Il centro storico di Napoli, tra chiese in rovina e graffiti. Ecco l’altro maggio dei monumenti (REPORTAGE)
I turisti vagano spaesati nel centro storico di Napoli, accanto ai tesori messi in mostra per il maggio dei monumenti si ritrovano a fotografare fontane, colonnati e portoni di chiese imbrattati da graffiti. Il presidente del Comitato di Portosalvo, Antonio Pariante, ci guida nel più grande centro storico d'Europa, sotto il patrimonio dell'Unesco dal 1995, ma che cade letteralmente a pezzi.
L'organizzazione internazionale minaccia da anni di ritirare il patrimonio al centro storico di Napoli, così come al sito archeologico di Pompei – come dimostra il reportage di fanpage.it – eppure, ha disposto nel 2011 uno stanziamento di 100 milioni di euro per il completamento dei lavori di restauro di 30 siti tra chiese e monumenti. Questo piano di gestione, però, non è stato ancora messo in atto dalle amministrazioni locali competenti: Regione Campania, Comune di Napoli, Sovrintendenza del polo museale e la Curia.
Lo stato dell'incuria con cui è trascurato il centro storico di Napoli è evidente già dalla centralissima piazza del Plebiscito, lì dove i colonnati e le sculture leonine sono preda dei graffiti dei vandali.

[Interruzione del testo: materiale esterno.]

Lemma run_name {X} n rest b c (K : kont (X := X)) : name_ok n -> squote ∉ rest ->
  run __QUOTED_FILE_NAME_REGEX b (name_text n rest) c K =
  K (squote :: rev (chars n) ++ backtick :: b) rest (("name", chars n) :: c).
Proof.
  intros Hok Hr. pose proof (name_any n Hok) as Hn. destruct Hok as [_ Hq _]. unfold __QUOTED_FILE_NAME_REGEX, cat, name_text. cbn [fold_right run]. rewrite run_lit1.
  rewrite run_star_only; [by rewrite between_app, run_lit1|done|]. intros l1 rest1 E Hne. apply run_lit_head.
  change (starts (Ascii.eqb squote) rest1 = false). destruct rest1 as [|y rest1]; [done|]. cbn [starts]. destruct (Ascii.eqb_spec squote y) as [<-|]; [exfalso|done].
  revert l1 E Hne. induction (chars n) as [|z l IH]; intros [|y l1] E Hne; simpl in E; try done.
  - injection E as _ E. apply Hr. rewrite E. apply elem_of_app. right. constructor.
  - injection E as -> E. apply Hq. constructor.
  - injection E as -> E. apply Forall_cons in Hn as [_ Hn]. refine (IH _ Hn l1 E _); [|congruence]. intros H. apply Hq. by constructor.
Qed.

Definition got_text (n a b p : string) : text :=
  name_text n (chars "," ++ " "%char :: chars "got" ++ " "%char :: chars a ++ " "%char :: chars "of" ++ " "%char ::
    chars b ++ " "%char :: chars "(" ++ chars p ++ chars "%)").

Definition got_caps (n a b p : string) : caps := [("pctlocal", chars p); ("szremote", chars b); ("szlocal", chars a); ("name", chars n)].

Lemma got_no_quote a b p : number_ok a -> number_ok b -> number_ok p -> squote ∉ chars "," ++ " "%char :: chars "got" ++ " "%char ::
  chars a ++ " "%char :: chars "of" ++ " "%char :: chars b ++ " "%char :: chars "(" ++ chars p ++ chars "%)".
Proof.
  intros Ha Hb Hp. pose proof (number_no a squote Ha eq_refl). pose proof (number_no b squote Hb eq_refl).
  pose proof (number_no p squote Hp eq_refl). repeat (rewrite ?elem_of_app, ?elem_of_cons).
  assert (squote ∉ chars "," ++ chars "got" ++ chars "of" ++ chars "(" ++ chars "%)") as Hs by by_decide.
  rewrite !elem_of_app in Hs. assert (squote <> " "%char) by by_decide. intuition.
Qed.

Section got.
Context (n a b p : string) (Hn : name_ok n) (Ha : number_ok a) (Hb : number_ok b) (Hp : number_ok p).

Lemma got_not_at : re_search chunk_at_m (str (got_text n a b p)) = None /\ re_search chunk_at2_m (str (got_text n a b p)) = None.
Proof.
  split; unfold chunk_at_m, chunk_at2_m, cat; cbn [fold_right]; rewrite search_anchored by done; unfold re_match, match_at, got_text;
    rewrite chars_str; cbn [run]; rewrite run_name by (done || by apply got_no_quote); cbn beta; by apply run_sps_none.
Qed.

Lemma got_found : found (re_search chunk_got_m (str (got_text n a b p))) (got_caps n a b p).
Proof.
  eexists _, _. unfold chunk_got_m, cat; cbn [fold_right]; rewrite search_anchored by done; unfold re_match, match_at, got_text.
  rewrite chars_str; cbn [run]; rewrite run_name by (done || by apply got_no_quote); cbn beta.
  rewrite run_lit_app. apply run_sps_pos; [done|]. rewrite run_lit_app. apply run_sps_pos; [by apply number_start|].
  apply run_digits_pos; [done|done|]. rewrite between_app. apply run_sps_pos; [done|]. rewrite run_lit_app.
  apply run_sps_pos; [by apply number_start|]. apply run_digits_pos; [done|done|]. rewrite between_app.
  apply run_sps_pos; [done|]. rewrite run_lit_app. apply run_digits_pos; [done|done|]. rewrite between_app.
  rewrite <- (app_nil_r (chars "%)")), run_lit_app. rewrite !run_opt_none by done. done.
Qed.
End got.

Definition transfer_text (n : string) : text := chars "\transfer" ++ " "%char :: name_text n [].

Lemma transfer_found n : name_ok n -> found (re_search filename_m (str (transfer_text n))) [("name", chars n)].
Proof.
  intros Hn. assert (H : found (re_match filename_m (str (transfer_text n))) [("name", chars n)]).
  { eexists _, _. unfold re_match, match_at, filename_m, cat, transfer_text. rewrite chars_str. cbn [fold_right run].
    rewrite run_lit_app. cbn [sp run]. change (is_space " ") with true. cbn iota. rewrite run_name; [done|done|by inversion 1]. }
  destruct H as (b & rest & H). exists b, rest. by apply match_search.
Qed.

Nulla a confronto del cortile della Chiesa di Santa Chiara, interamente ricoperto dai graffiti e dove – girando l'angolo – una banda di giovani ha occupato una intera scalinata, probabilmente per spacciare un po' di fumo, viste le minacce che ci rivolgono quando ci avviciniamo per fotografare. “Secondo uno studio del nostro Comitato di Portosalvo – sottolinea Pariante – nove monumenti su dieci, a Napoli, sono imbrattati da graffiti.
Davanti alla chiesa dei Girolamini, la prospettiva fotografica è ostruita dai cassonetti colmi di rifiuti che il Comune lascia davanti al sagrato. La grande costruzione in marmo è invasa da erbacce le cui radici si infiltrano tra le pietre mettendo a rischio l'integrità della struttura, già provata dal recente saccheggio della biblioteca perpetrato dall'ex-direttore Massimo Marino de Caro.
La cappella di Santa Maria della Colonna è proprio di fronte alla Girolamini ed è la prima delle oltre 200 chiese chiuse e depredate in città, costantemente da restaurare a causa dei danni provocati alle stretture dal terremoto del 1980. Un esempio è la chiesa di Santa Maria della Pace, dove materassi e altri rifiuti sono lasciati davanti al sagrato, le porte rimangono ben chiuse ed i turisti osservano interdetti. Nel nostro proseguire il percorso del maggio dei monumenti, oltre a non trovare nessuna indicazione specifica sull'evento stesso, incrociamo decine di altre cappelle chiuse. “Quelle dei Decumani dovrebbero essere aperte – precisa Pariante – Sono state affidate a cooperative e associazioni, che però le tengono chiuse”. Proprio come San Biasiello alla Vicaria, ormai depredata di tutti gli ornamenti di valore e transennata con un'alta lamiera.
La Chiesa di Sant'Agrippino è stata transennata ed è diventata il supporto di una surreale struttura ferrosa che serve a sorreggere un'altra chiesa, che gli sta di fronte. Poco distante, la chiesa monumentale di Sant'Agostino alla Zacca, è totalmente avvolta in architravi di ferro: da trent'anni aspetta il completamento del restauro costato milioni di euro, intanto sotto di essa un ex-garage abusivo del clan camorristico dei Giugliano è diventato è negozietto di un artigiano (sempre abusivo). Nulla, però, al confronto di quello che accade alla chiesa Sant'Arcangelo a Baiano, dove i piani superiori sono stati occupati e tasformati in abitazioni civili – con tanto di balcone.
Bisognerebbe fa intervenire polizia e carabinieri per sgomberare, peccato che anche il chiostro del Pozzo e il sagrato della chiesa di San Diego dell'Ospedaletto sono stati trasformati in parcheggio riservato, proprio per le auto dell'Arma e gli scooter della vicina questura.